Sędziowie zaczynający pracę w 2014 r. dostają 7,4 tys. zł, czyli dwa razy więcej niż średnia krajowa. Po kilku latach mogą zarabiać 10 tys. zł. Po awansie do apelacji 5 tys. zł więcej. Tak wynika z analizy Forum Obywatelskiego Rozwoju, do której dotarła „Rz". Autorzy podkreślają, że minister zarabia mniej niż sędzia w apelacji.
– Nie twierdzimy, że sędziowie zarabiają za dużo. Nie zgadzamy się jednak z poglądem, że ich wynagrodzenie nie odpowiada godności urzędu – mówi Anna Sęk z FOR.
– Jakkolwiek by to wyglądało kwotowo, niezasadne jest porównywanie naszego wynagrodzenia do innych, mniej zarabiających grup zawodowych – oponuje Irena Kamińska, prezes Stowarzyszenia Sędziów Themis. – Wynagrodzenie sędziego nie przypadkiem jako jedyne zostało wspomniane w konstytucji. To nie jest przywilej, ale gwarancja dla obywateli w państwie prawa, że sędzia będzie się skupiał na orzekaniu, a nie walce o środki do życia dla siebie i rodziny.
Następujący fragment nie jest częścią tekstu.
Lemma batch_turn results input db :
  try_catch
    (result <- calculateCoins input ;;
     ret (results ++ [Batch.calculated result]))
    (fun _ => ret (results ++ [Batch.fallback input])) db
  = (Returned (results ++ [Batch.element db input]), db).
Proof.
  unfold try_catch, bind, Batch.element, run_out.
  pose proof (calculateCoins_reads_only input db) as Hdb. unfold run_db in Hdb.
  destruct (calculateCoins input db) as [[r | msg] d]; cbn in *; subst d;
    reflexivity.
Qed.

Lemma batchCalculateCoins_run inputs db :
  Batch.batchCalculateCoins inputs db
  = (Returned (map (Batch.element db) inputs), db).
Proof.
  unfold Batch.batchCalculateCoins.
  rewrite (fold_of_pure inputs _ (fun results input =>
                                    results ++ [Batch.element db input]) db).
  - rewrite fold_left_snoc_map. reflexivity.
  - intros acc input _. apply batch_turn.
Qed.

End BatchFacts.

(** X20.  [batchCalculateCoins] never throws and never writes.  It returns
    one element per input, in the order of the inputs; each element is what
    [calculateCoins] returns for that input on its own, or, when that throws,
    the default with zero coins: one failing input changes nothing for the
    others. *)
Theorem batch_calculates_each_input_alone :
  forall inputs db,
    Batch.batchCalculateCoins inputs db
    = (Returned (map (Batch.element db) inputs), db).
Proof. exact batchCalculateCoins_run. Qed.

(* --------------------------------------------------------------------- *)
(** ** The controllers *)
(* --------------------------------------------------------------------- *)

Section Controllers.
Import CoinCalculationEngine Http.

Lemma calculateCoins_throws input db msg d :
  calculateCoins input db = (Thrown msg, d) ->
  d = db
  /\ ((msg = "Task not found or inactive"%string
       /\ Lookup.active_task (taskId input) db = None)
      \/ (msg = "Difficulty not found or inactive"%string
          /\ Lookup.active_difficulty (difficultyId input) db = None)).
Proof.
  intros Hcalc.
  pose proof (calculateCoins_reads_only input db) as Hdb.
  unfold run_db in Hdb. rewrite Hcalc in Hdb. cbn in Hdb.
  split; [exact Hdb | ].
  revert Hcalc.
  unfold calculateCoins, bind, select, Lookup.active_task, Lookup.active_difficulty.
  destruct (hd_error (filter _ (task_definitions db))) as [task | ].
  - destruct (hd_error (filter _ (difficulties db))) as [difficulty | ].
    + destruct (calculateBonusCoins_bounds (userId input) (taskId input)
                  (Difficulty.label difficulty) (sessionDate input) db)
        as [total [bonuses [Hrun _]]].
      rewrite Hrun. discriminate.
    + cbn. intros H. injection H as <- _. right. split; reflexivity.
  - cbn. intros H. injection H as <- _. left. split; reflexivity.
Qed.

End Controllers.

(** X21.  [previewCalculation] never writes, and no error of
    [calculateCoins] reaches the client as an internal error: either it
    succeeds with the result of [calculateCoins] for the authenticated user,
    or it answers 400 'Invalid task or difficulty ID', and then the task or
    the difficulty is missing or inactive; both messages of [calculateCoins]
    contain 'not found'. *)
Theorem preview_answers_400_for_missing_catalog_rows :
  forall now user body db,
    exists response,
      CoinController.previewCalculation now user body db = (response, db)
      /\ match response with
         | Http.Success r _ =>
             CoinCalculationEngine.calculateCoins
               (CoinController.preview_input now user body) db = (Returned r, db)
         | Http.Created _ _ => False
         | Http.Rejected statusCode message =>
             statusCode = 400%Z
             /\ message = "Invalid task or difficulty ID"%string
             /\ (Lookup.active_task (CoinController.taskId body) db = None
                 \/ Lookup.active_difficulty (CoinController.difficultyId body) db
                    = None)
         end.
Proof.
  intros now user body db. unfold CoinController.previewCalculation.
  destruct (CoinCalculationEngine.calculateCoins _ db) as [[r | msg] d] eqn:Hcalc.
  - destruct (calculateCoins_run _ _ _ _ Hcalc) as [-> _].
    eexists. split; [reflexivity | reflexivity].
  - destruct (calculateCoins_throws _ _ _ _ Hcalc) as [-> [[-> H] | [-> H]]].
    + eexists. split; [reflexivity | ]. cbn.
      split; [reflexivity | ]. split; [reflexivity | ]. left. exact H.
    + eexists. split; [reflexivity | ]. cbn.
      split; [reflexivity | ]. split; [reflexivity | ]. right. exact H.
Qed.

(** X22.  The two administrative handlers check the role first: for a user
    who is no admin, [adjustCoins] and [triggerDecay] answer 403 'Admin
    privileges required' and change nothing.  For an admin, when the ledger
    takes the row (the user is known, the amount and the balance after it are
    32 bit integers), [adjustCoins] succeeds and appends that one row for the
    given user, carrying the admin's id as its reference; the balance may go
    below zero. *)
Theorem admin_handlers_check_role_first :
  forall user db,
    (Http.role user <> "admin"%string ->
     (forall userId amount reason,
        CoinController.adjustCoins user userId amount reason db
        = (Http.Rejected 403 "Admin privileges required", db))
     /\ (forall env userId,
           DecayController.triggerDecay env user userId db
           = (Http.Rejected 403 "Admin privileges required", db)))
    /\ (Http.role user = "admin"%string ->
        forall userId amount reason,
        exists b,
          b == Spec.currentBalance userId (coin_ledger db)
          /\ (Pg.takes_entry db
                (Rows.appended userId amount
                   (if Js.gt amount 0 then bonus else penalty)
                   "admin_adjustment" (Http.user_id user)
                   ("管理员调整：" ++ reason)%string
                   (Js.JObj [("adminId", Js.JStr (Http.user_id user))]) b) = true ->
              CoinController.adjustCoins user userId amount reason db
              = (Http.Success tt "Coins adjusted successfully",
                 Rows.append db
                   (Rows.appended userId amount
                      (if Js.gt amount 0 then bonus else penalty)
                      "admin_adjustment" (Http.user_id user)
                      ("管理员调整：" ++ reason)%string
                      (Js.JObj [("adminId", Js.JStr (Http.user_id user))]) b)))).
Proof.
  intros user db. split.
  - intros Hrole.
    assert (Hno : negb (String.eqb (Http.role user) "admin") = true).
    { destruct (String.eqb_spec (Http.role user) "admin"%string);
        [contradiction | reflexivity]. }
    split.
    + intros userId amount reason. unfold CoinController.adjustCoins.
      rewrite Hno. reflexivity.
    + intros env userId. unfold DecayController.triggerDecay.
      rewrite Hno. reflexivity.
  - intros Hrole userId amount reason.
    destruct (adjustCoins_run userId amount reason (Http.user_id user) db)
      as [b [Hb Hrun]].
    exists b. split; [exact Hb | ]. intros _.
    unfold CoinController.adjustCoins. rewrite Hrole, Hrun. reflexivity.
Qed.

(** X22 for a plain user and for an admin who takes 5 coins from Alice, who
    has none. *)
Lemma admin_handlers_check_role_first_witness :
  CoinController.adjustCoins
    {| Http.user_id := "bob"; Http.role := "user" |} "alice" 1000 "gift"
    Sample.spent_all
  = (Http.Rejected 403 "Admin privileges required", Sample.spent_all)
  /\ exists b,
       b == Spec.currentBalance "alice" (coin_ledger Sample.spent_all)
       /\ Pg.takes_entry Sample.spent_all
            (Rows.appended "alice" (-5) penalty "admin_adjustment" "root"
               ("管理员调整：" ++ "late")%string
               (Js.JObj [("adminId", Js.JStr "root")]) b) = true
       /\ CoinController.adjustCoins
            {| Http.user_id := "root"; Http.role := "admin" |} "alice" (-5) "late"
            Sample.spent_all
          = (Http.Success tt "Coins adjusted successfully",
             Rows.append Sample.spent_all
               (Rows.appended "alice" (-5) penalty "admin_adjustment" "root"
                  ("管理员调整：" ++ "late")%string
                  (Js.JObj [("adminId", Js.JStr "root")]) b)).
Proof.
  split.
  - apply (proj1 (admin_handlers_check_role_first
                    {| Http.user_id := "bob"; Http.role := "user" |}
                    Sample.spent_all)).
    discriminate.
  - destruct (proj2 (admin_handlers_check_role_first
                       {| Http.user_id := "root"; Http.role := "admin" |}
                       Sample.spent_all) eq_refl "alice"%string (-5) "late"%string)
      as [b [Hb Hrun]].
    assert (Htakes :
              Pg.takes_entry Sample.spent_all
                (Rows.appended "alice" (-5) penalty "admin_adjustment" "root"
                   ("管理员调整：" ++ "late")%string
                   (Js.JObj [("adminId", Js.JStr "root")]) b) = true).
    { unfold Pg.takes_entry. cbn [Ledger.user_id Ledger.amount
                                    Ledger.balance_after Rows.appended].
      rewrite (int4_whole (b + -5) (-5)); [reflexivity | | lia].
      rewrite Hb. reflexivity. }
    exists b. split; [exact Hb | ]. split; [exact Htakes | ].
    apply Hrun. exact Htakes.
Defined.

(** X23.  [getPrediction] never writes.  Above 30 days it answers 400
    'Prediction period cannot exceed 30 days'.  Up to 30 days it succeeds
    when no pair of the user reaches its threshold within the horizon, with
    one entry per day, at most 30, and none for a horizon that is not
    positive; when a pair does, the query is rejected and the answer is 500
    'Internal Server Error'. *)
Theorem prediction_request_is_capped_at_30_days :
  forall env user days db,
    let horizon := match days with Some d => d | None => 7%Z end in
    snd (DecayController.getPrediction env user days db) = db
    /\ ((30 < horizon)%Z ->
        fst (DecayController.getPrediction env user days db)
        = Http.Rejected 400 "Prediction period cannot exceed 30 days")
    /\ ((horizon <= 30)%Z ->
        Decay.due_within env (Http.user_id user) horizon db = false ->
        exists predictions,
          fst (DecayController.getPrediction env user days db)
          = Http.Success predictions "Decay prediction retrieved successfully"
          /\ List.length predictions = Z.to_nat horizon
          /\ (List.length predictions <= 30)%nat)
    /\ ((horizon <= 30)%Z ->
        Decay.due_within env (Http.user_id user) horizon db = true ->
        fst (DecayController.getPrediction env user days db)
        = Http.Rejected 500 "Internal Server Error").
Proof.
  intros env user days db horizon. unfold DecayController.getPrediction.
  fold horizon. rewrite predictDecay_run.
  fold (Decay.due_within env (Http.user_id user) horizon db).
  split; [ | split; [ | split]].
  - destruct (30 <? horizon)%Z; [reflexivity | ].
    destruct (Decay.due_within _ _ _ _); reflexivity.
  - intros H. apply Z.ltb_lt in H. rewrite H. reflexivity.
  - intros H Hdue.
    assert (Hno : (30 <? horizon)%Z = false) by (apply Z.ltb_ge; exact H).
    rewrite Hno, Hdue. eexists. split; [reflexivity | ].
    rewrite length_map. unfold CoinDecayService.offsets.
    rewrite length_map, length_seq. split; [reflexivity | lia].
  - intros H Hdue.
    assert (Hno : (30 <? horizon)%Z = false) by (apply Z.ltb_ge; exact H).
    rewrite Hno, Hdue. reflexivity.
Qed.

(** X23 for 45 days, and for the default of 7 days with Alice's session of
    day 100, due already, and with her session of day 118 and 3 days. *)
Lemma prediction_request_is_capped_at_30_days_witness :
  fst (DecayController.getPrediction Sample.env120
         {| Http.user_id := "alice"; Http.role := "user" |} (Some 45%Z)
         Sample2.one_pair)
  = Http.Rejected 400 "Prediction period cannot exceed 30 days"
  /\ fst (DecayController.getPrediction Sample.env120
            {| Http.user_id := "alice"; Http.role := "user" |} None
            Sample2.one_pair)
     = Http.Rejected 500 "Internal Server Error"
  /\ exists predictions,
       fst (DecayController.getPrediction Sample.env120
              {| Http.user_id := "alice"; Http.role := "user" |} (Some 3%Z)
              Sample2.fresh)
       = Http.Success predictions "Decay prediction retrieved successfully"
       /\ List.length predictions = 3%nat.
Proof.
  split; [ | split].
  - apply (proj1 (proj2 (prediction_request_is_capped_at_30_days Sample.env120
                           {| Http.user_id := "alice"; Http.role := "user" |}
                           (Some 45%Z) Sample2.one_pair))).
    reflexivity.
  - apply (proj2 (proj2 (proj2 (prediction_request_is_capped_at_30_days
                                  Sample.env120
                                  {| Http.user_id := "alice"; Http.role := "user" |}
                                  None Sample2.one_pair)))).
    + discriminate.
    + reflexivity.
  - destruct (proj1 (proj2 (proj2 (prediction_request_is_capped_at_30_days
                                     Sample.env120
                                     {| Http.user_id := "alice"; Http.role := "user" |}
                                     (Some 3%Z) Sample2.fresh)))
                ltac:(discriminate) eq_refl)
      as [predictions [Hrun [Hlen _]]].
    exists predictions. split; [exact Hrun | exact Hlen].
Defined.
Sędzia Waldemar Żurek z Krajowej Rady Sądownictwa wskazuje, że sędziowie to elita władzy publicznej. Z ich pracą wiążą się różne obciążenia, wymaga ona zaangażowania właściwie 24 godziny na dobę.
Czym przyciągać najlepszych
Z ogólnopolskiego badania wynagrodzeń przeprowadzonego przez firmę Sedlak & Sedlak wynika, że 25 proc. adwokatów zarabia poniżej 4,6 tys. zł, a więc mniej niż początkujący sędziowie. A nie mają takiej pewności zatrudnienia i przyszłej wysokiej emerytury. Sędziowie praktycznie są nieodwoływalni, a po przejściu na emeryturę dostają 75 proc. wynagrodzenia zasadniczego i dodatku za wysługę lat.